Celui-ci peut d’ailleurs dépasser le simple échange mensuel. Adhérent Top Garage, Pascal Ledoux, du garage Auto Duo de Bucquoy (62), explique ainsi que son réseau lui propose régulièrement “des stages destinés à une remise à niveau ou à découvrir les nouveautés. Nous ne sommes pas obligés d’accepter, mais c’est une démarche appréciable”. Pour Pascal Ledoux du moins. Car si les garagistes se plaignent unanimement de ce manque d’accompagnement, ils sont aussi souvent les premiers à se dire trop sollicités. “Nos mécaniciens n’ont pas de temps à consacrer aux différents démarcheurs, étaye Sylvie Petat, du Garage du Cher de Vierzon (18). Une hotline est bien suffisante pour résoudre nos problèmes.” Un commentaire loin d’être isolé et qui pose question. A qui la faute ? A des fournisseurs ou des éditeurs soucieux de maximiser leurs outils tout en minimisant leurs effectifs ? Ou à des réparateurs souhaitant obtenir tout et son contraire ? La conclusion arrive finalement de la Bretagne. Patronne du garage Ventroux du Grand-Fougeray (35), Nathalie Ventroux souligne que “ce n’est pas dans la culture du garagiste d’être démarché, de discuter avec des commerciaux et de se voir proposer tel ou tel produit. Au final, ce n’est pas plus mal de ne pas être suivi. Nous préférons faire notre métier et discuter avec ceux pour qui nous le faisons”.

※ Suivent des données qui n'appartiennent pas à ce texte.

(** The body of the loop of [add_connection_config]. *)
Definition connection_info (conn : value) : result value :=
  name ← py_get_none conn "name";
  api_name ← py_get2 conn "api" "name";
  status ← connection_status conn;
  let conn_info := [("name", name); ("type", api_name); ("status", status)] in
  params ← py_get conn "parameterValues" (VDict []);
  gateway ← py_get_none params "gateway";
  let conn_info :=
    if truthy gateway then dict_set "gateway" gateway conn_info
    else conn_info in
  server ← py_get_none params "server";
  if truthy server then
    server' ← py_get_none params "server";
    database ← py_get_none params "database";
    Ok (VDict (dict_set "database" database
                 (dict_set "sql_server" server' conn_info)))
  else Ok (VDict conn_info).

Definition add_connection_config (service : pydict) (connections : value)
  : result pydict :=
  conns ← py_iter connections;
  infos ← foldM (λ acc conn, info ← connection_info conn; Ok (acc ++ [info]))
            [] conns;
  Ok (dict_set "connections" (VList infos) service).

Definition add_data_gateway_config (service : pydict) (gateway_data : value)
  : result pydict :=
  name ← py_get_none gateway_data "name";
  resource_group ← py_get_none gateway_data "resourceGroup";
  region ← py_get_none gateway_data "location";
  ty ← py_get3 gateway_data "properties" "connectionGatewayInstallation" "name";
  machine ← py_get3 gateway_data "properties" "connectionGatewayInstallation"
              "machineName";
  Ok (dict_set "data_gateway"
        (VDict [("name", name); ("resource_group", resource_group);
                ("region", region); ("type", ty); ("machine_name", machine)])
        service).

(** One element of the [secrets] comprehension. *)
Definition secret_info (s : value) : result value :=
  name ← py_get_none s "name";
  enabled ← py_get_none s "enabled";
  Ok (VDict [("name", name); ("enabled", enabled)]).

Definition add_keyvault_config (service : pydict) (kv_data secrets : value)
  : result pydict :=
  name ← py_get_none kv_data "name";
  resource_group ← py_get_none kv_data "resourceGroup";
  region ← py_get_none kv_data "location";
  sku ← py_get3 kv_data "properties" "sku" "name";
  vault_uri ← py_get2 kv_data "properties" "vaultUri";
  soft_delete ← py_get2 kv_data "properties" "enableSoftDelete";
  purge ← py_get2 kv_data "properties" "enablePurgeProtection";
  items ← py_iter (if truthy secrets then secrets else VList []);
  infos ← foldM (λ acc s, info ← secret_info s; Ok (acc ++ [info])) [] items;
  Ok (dict_set "key_vault"
        (VDict [("name", name); ("resource_group", resource_group);
                ("region", region); ("sku", sku); ("vault_uri", vault_uri);
                ("soft_delete_enabled", soft_delete);
                ("purge_protection", purge); ("secrets", VList infos)])
        service).

Definition add_app_insights_config (service : pydict) (ai_data : value)
  : result pydict :=
  name ← py_get_none ai_data "name";
  resource_group ← py_get_none ai_data "resourceGroup";
  region ← py_get_none ai_data "location";
  ikey ← py_get2 ai_data "properties" "InstrumentationKey";
  conn_string ← py_get2 ai_data "properties" "ConnectionString";
  workspace ← py_get2 ai_data "properties" "WorkspaceResourceId";
  retention ← py_get2 ai_data "properties" "RetentionInDays";
  Ok (dict_set "app_insights"
        (VDict [("name", name); ("resource_group", resource_group);
                ("region", region); ("instrumentation_key", ikey);
                ("connection_string", conn_string);
                ("workspace_id", workspace); ("retention_days", retention)])
        service).

(** [front_door] and [waf] default to [None]. *)
Definition set_shared_infrastructure (cfg : config) (front_door waf : value)
  : config :=
  let shared := shared_infrastructure cfg in
  let shared :=
    if truthy front_door then dict_set "front_door" front_door shared
    else shared in
  let shared :=
    if truthy waf then dict_set "waf" waf shared else shared in
  {| metadata := metadata cfg;
     shared_infrastructure := shared;
     service := service cfg |}.

End ConfigurationAggregator.

Import WorkflowParser.

Local Open Scope nat_scope.

(** * Specification vocabulary *)

(** A legal iteration order for the built-in [set]: each member once. *)
Definition set_order (set_iter : gset string → list string) : Prop :=
  ∀ s, set_iter s ≡ₚ elements s.

(** The [actions] mapping of a workflow definition (empty when absent). *)
Definition input_actions (definition : value) : pydict :=
  match definition with
  | VDict d =>
      match dict_get "actions" d with
      | Some (VDict acts) => acts
      | _ => []
      end
  | _ => []
  end.

(** [depends_on acts a p]: action [a] lists [p] in its [runAfter] mapping. *)
Definition depends_on (acts : pydict) (a p : string) : Prop :=
  a ∈ dict_keys acts ∧ ∃ deps, deps_of acts a = Ok deps ∧ p ∈ deps.

Definition acyclic (acts : pydict) : Prop :=
  ∀ a, ¬ tc (depends_on acts) a a.

Definition predecessors_exist (acts : pydict) : Prop :=
  ∀ a p, depends_on acts a p → p ∈ dict_keys acts.

(** [position l x i]: [x] stands at index [i] of [l]. *)
Definition position (l : list string) (x : string) (i : nat) : Prop :=
  l !! i = Some x.

(** Names emitted one per scan round: each has all its dependencies among
    the names ordered before it. *)
Fixpoint ready_chain (acts : pydict) (ordered emitted : list string) : Prop :=
  match emitted with
  | [] => True
  | n :: e =>
      (∃ deps, deps_of acts n = Ok deps ∧ all_in ordered deps = true)
      ∧ ready_chain acts (ordered ++ [n]) e
  end.

(** The remainder that a stuck scan leaves, listed in the order of the
    input mapping. *)
Definition input_order_remainder (acts : pydict) (emitted : list string)
  : list string :=
  filter (λ k, k ∉ emitted) (dict_keys acts).
(** X6. What the constructor does for every year: [IndexError] below
    1699 and from 2101 on, where an index is outside the tables; from
    1699 to 2100 the validation [TypeError] when [validate] returns false
    and the object, with the year's code and New Year, when it returns
    true. *)
Theorem init_outcomes (y m d : Z) (leap : bool) :
  table_size -> newyears_dated ->
  ((y < 1699 \/ 2101 <= y) -> __init__ y m d leap = Raise IndexError)
  /\ (1699 <= y <= 2100 ->
      (validate y m d leap = Ok false
       /\ __init__ y m d leap
          = Raise (TypeError (invalid_message y m d leap)))
      \/ (validate y m d leap = Ok true
          /\ exists c ny, code_of y = Ok c /\ newyear_of y = Ok ny
             /\ __init__ y m d leap = Ok (mkZhDate y m d leap c ny))).
Proof.
  intros Hs Hd. split.
  - intros [L | G].
    + unfold __init__. rewrite (index_before_start _ y (proj1 Hs) L).
      reflexivity.
    + apply init_past_table; [apply Hs | assumption].
  - intros Hy.
    destruct (lookups_in_table y Hs Hd Hy) as (c & ny & Hc & Hn).
    destruct (validate_returns y m d leap (proj1 Hs)) as ([|] & Hv).
    + right. split; [assumption|]. exists c, ny.
      split; [assumption|]. split; [assumption|].
      apply init_valid; assumption.
    + left. split; [assumption|]. eapply init_invalid; eassumption.
Qed.

(** X24. On constructed dates [__eq__], which compares the four fields,
    holds exactly of equal objects: code and New Year follow from the
    year. *)
Theorem eq_constructed (z1 z2 : ZhDate) :
  constructed z1 -> constructed z2 ->
  __eq__ z1 z2 = true <-> z1 = z2.
Proof.
  intros (y & m & d & leap & H1) (y' & m' & d' & leap' & H2).
  destruct (init_inv _ _ _ _ _ H1) as (c & ny & Hc & Hn & _ & ->).
  destruct (init_inv _ _ _ _ _ H2) as (c' & ny' & Hc' & Hn' & _ & ->).
  unfold __eq__. cbn [lunar_year lunar_month lunar_day leap_month]. split.
  - intros E. apply andb_true_iff in E. destruct E as [E El].
    apply andb_true_iff in E. destruct E as [E Ed].
    apply andb_true_iff in E. destruct E as [Ey Em].
    apply Z.eqb_eq in Ey, Em, Ed. apply Bool.eqb_prop in El. subst y' m' d' leap'.
    assert (c' = c) by congruence. assert (ny' = ny) by congruence.
    subst. reflexivity.
  - intros E. injection E as -> -> -> -> _ _.
    rewrite !Z.eqb_refl, Bool.eqb_reflx. reflexivity.
Qed.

Un aveu louable, le client demeurant au centre de leur attention, mais qui laisse malgré tout un sentiment étrange. A la lecture de ces commentaires, les réparateurs donnent l’impression de refuser un phénomène qu’ils contribuent eux-mêmes à alimenter par la force des choses, la survie de leurs entreprises en dépendant. Alors que l’informatisation des garages n’ira qu’en grandissant, tout en prouvant jour après jour ses bienfaits, ces professionnels conservent une image du garage centrée exclusivement sur l’atelier, laissant de côté tout le reste. Pourtant, à les écouter parler de leur travail, ils sont souvent les premiers à louer les efforts de la technologie en matière d’outils de diagnostics, pourtant hautement informatisés… Mais que l’on se rassure, les choses avancent dans le bon sens. Certaines affaires, plus ou moins en pointe sur le sujet, démontrent que les consciences ne sont pas figées et que les modes de fonctionnement peuvent s’adapter aux nouveaux standards. Tout ceci conjugué aux efforts des éditeurs pour mettre au point des solutions moins excluantes devrait permettre d’ici peu aux logiciels d’être perçus plus comme une chance qu’un fardeau.